I’ve received a couple of packages via UPS that were addressed to a house down the street. I carried it there.
Another time, I received a FedEx notice informing me I hadn’t been home when they came to pick up something from me to ship. It also had the wrong address. Note that my address is clearly marked on my house and the curb. I called, and they apologized.
I’m an author, and I have to say that an unexplained delivery of a robot (the Roomba), computer equipment (the smartphone thing) and climate control equipment (the dehumidifier) would send me straight to my computer to write science fiction.
A couple of years ago, several very large boxes appeared on my front porch. The shipping label did have my street on it, but the number and name were unclear, and for whatever reason, they were delivered to me.
I opened them, hoping to find an invoice or something, but no luck. So I started studying the shipping labels, and I found a series of letters that could have been a name. And here’s where I went all Sherlock!

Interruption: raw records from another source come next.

(** [history] without what is [gone] *)
Definition read_version (w : world) (id : Z) : result Manifest :=
  if decide (id ∈ gone w) then Err (InvalidDBState) else ok_or InvalidDBState (history w !! id).

Inductive gc_step : world * list gc_run → world * list gc_run → Prop :=
| StepUpload w rs x :
    (0 ≤ x)%Z → x ∉ uploaded w →
    gc_step (w, rs) (mkWorld (history w) (latest w) (gone w) (jobs w) ({[x]} ∪ uploaded w) (deleted w) (wals_deleted w), rs)
| StepManifest w rs m m' :
    history w !! latest w = Some m → manifest_update (jobs w) (uploaded w) (latest w + 1) m m' →
    gc_step (w, rs) (mkWorld (<[(latest w + 1)%Z := m']> (history w)) (latest w + 1) (gone w) (jobs w) (uploaded w) (deleted w) (wals_deleted w), rs)
| StepJobs w rs c' :
    jobs_update (jobs w) c' →
    gc_step (w, rs) (mkWorld (history w) (latest w) (gone w) (Some c') (uploaded w) (deleted w) (wals_deleted w), rs)
| StepReadJobs w rs : gc_step (w, rs) (w, rs ++ [ReadJobs (jobs w)])
| StepReadManifest w rs i js m :
    rs !! i = Some (ReadJobs js) → read_version w (latest w) = Ok m →
    gc_step (w, rs) (w, set_runs rs i (ReadManifest js (latest w) m))
| StepListSsts w rs i js id m active options gc_filter utc_now listing :
    rs !! i = Some (ReadManifest js id m) →
    read_referenced_manifests (read_version w) id m = Ok active →
    Forall (λ o, io_id o ∈ uploaded w) listing →
    gc_step (w, rs) (w, set_runs rs i (DeletingSsts (compacted_gc_collect options gc_filter utc_now js m (bm_values active) listing)))
| StepDeleteSst w rs i ids x :
    rs !! i = Some (DeletingSsts ids) → x ∈ ids →
    gc_step (w, rs) (mkWorld (history w) (latest w) (gone w) (jobs w) (uploaded w) ({[x]} ∪ deleted w) (wals_deleted w), rs)
| StepListManifests w rs options gc_filter utc_now listing ids :
    StronglySorted (λ a b, (io_id a < io_id b)%Z) listing → Forall (λ o, (io_id o ≤ latest w)%Z) listing →
    manifest_gc_collect options gc_filter utc_now listing (read_version w) = Ok ids →
    gc_step (w, rs) (w, rs ++ [DeletingManifests ids])
| StepDeleteManifest w rs i ids id :
    rs !! i = Some (DeletingManifests ids) → id ∈ ids →
    gc_step (w, rs) (mkWorld (history w) (latest w) ({[id]} ∪ gone w) (jobs w) (uploaded w) (deleted w) (wals_deleted w), rs)
| StepReadWalManifest w rs m :
    read_version w (latest w) = Ok m → gc_step (w, rs) (w, rs ++ [ReadWalManifest (latest w) m])
| StepListWals w rs i id m active mode options gc_filter utc_now listing :
    rs !! i = Some (ReadWalManifest id m) →
    read_referenced_manifests (read_version w) id m = Ok active →
    gc_step (w, rs) (w, set_runs rs i (DeletingWals (wal_gc_collect mode options gc_filter utc_now (referenced_wal_ranges id active) listing)))
| StepDeleteWal w rs i ids x :
    rs !! i = Some (DeletingWals ids) → x ∈ ids →
    gc_step (w, rs) (mkWorld (history w) (latest w) (gone w) (jobs w) (uploaded w) (deleted w) ({[x]} ∪ wals_deleted w), rs).
(** [DbInner::write_batch]; the handle is the sequence number and the creation time. *)
Definition write_batch (d : DbInner) (b : WriteBatch) (seqnum : Z) (txn : option Uuid) (tick later : Z) (ts : DateTime)
    : result (result (Z * Z) * DbInner) :=
  let '(now, last) := clock_now (mono_clock d) tick later in
  now ← now;
  let '(commit, o) := assign_commit_seq seqnum (oracle (txn_manager d)) in
  let d := with_oracle o (mkDbInner (state d) (txn_manager d) last (wal d)) in
  match commit with
  | Err e => mret (Err e, d)
  | Ok commit_seq =>
      conflict ← match txn with Some id => check_has_conflict id (txn_manager d) | None => mret false end;
      if (conflict : bool) then mret (Err TransactionConflict, d)
      else
        match extract_entries overflow_checks fuel b commit_seq now (default_ttl_millis settings) merger extractor with
        | Err e => mret (Err e, d)
        | Ok (entries, touched, _) =>
            match validate_segment_antichain touched (touched_segments (memtable (state d)))
                    ((λ imm, touched_segments (imm_table imm)) <$> imm_memtable (state d)) (seg_prefix <$> segments (db_core (state d))) with
            | Err e => mret (Err e, d)
            | Ok _ => d ← commit_entries d b txn commit_seq ts entries touched; mret (Ok (commit_seq, now), d)
            | Panic => Panic
            | OutOfFuel => OutOfFuel
            end
        | Panic => Panic
        | OutOfFuel => OutOfFuel
        end
  | Panic => Panic
  | OutOfFuel => OutOfFuel
  end.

I have a link to the state’s property appraiser’s website. I did a search on my street and looked at all the names listed. There was one that had a series of letters that matched those on the label. Eureka!!! The address was 4 houses down from us.
So I scribble a note explaining why the boxes were open and hauled them to the correct address. There happened to be several other large boxes on their porch, so I was pretty sure I got the right place. I never did hear anything from these neighbors so either I guessed right and they didn’t think it was necessary to thank me, or I guessed wrong and they were celebrating their bonanza. Either way, I was pretty proud of myself.
Good job, both of you! Yes, this could be the beginning of a science fiction story. You have my full permission to use it!
About once a month or so I get mail that is addressed to one of my neighbors, so I just carry it over there. (I have such an old house, that the mailman actually puts the letters through a slot INTO the house. Hehe.) But I’ve never gotten a box addressed to someone else.
And anyway, this box was addressed to me and even had my correct phone number on the label. Whoever sent it had access to my amazon account. Just glad they used their powers for good, not evil.
I have a feeling that you have found yourself off the edge of the bell curve. For every million orders Amazon probably has about 6 errors of this nature.
What kind of stupid scam would that be? You pay to send it to your neighbor and hope to steal it back before they get home? Amazon don’t do COD, far as I know, so you can’t order stuff without making payments at time of order checkout.
If not just a mistake, maybe OP just has a secret santy.
The closest I have came to getting free stuff like this was about a decade ago: Marlboro was giving away digital cameras if you logged in with a code. I logged in, gave up my precious email addy (back before I had unlimited addies) and my home address. And promptly forgot about it.
Some weeks later I received a 3mb digital camera and a charger/usb cord.
And for the next week I got another one in the mail.
I gave the extras to my kids, my nieces and nephews and my hubby even took one to work for his international skype calls.
I still have one in my desk drawer. Whether it works and whether it uses a nowadays USB cord… no idea. But it brings back fond memories of when 300X400 pixels was all I could see on my webTV. I still have some pix from back then on my website and they are so tiny.
You steal a credit card, buy stuff on Amazon, and have it sent to a home you suspect is empty during the day. Drive by, pick up your haul off the porch, and the police can’t track it to you via either the stolen credit card or the delivery address.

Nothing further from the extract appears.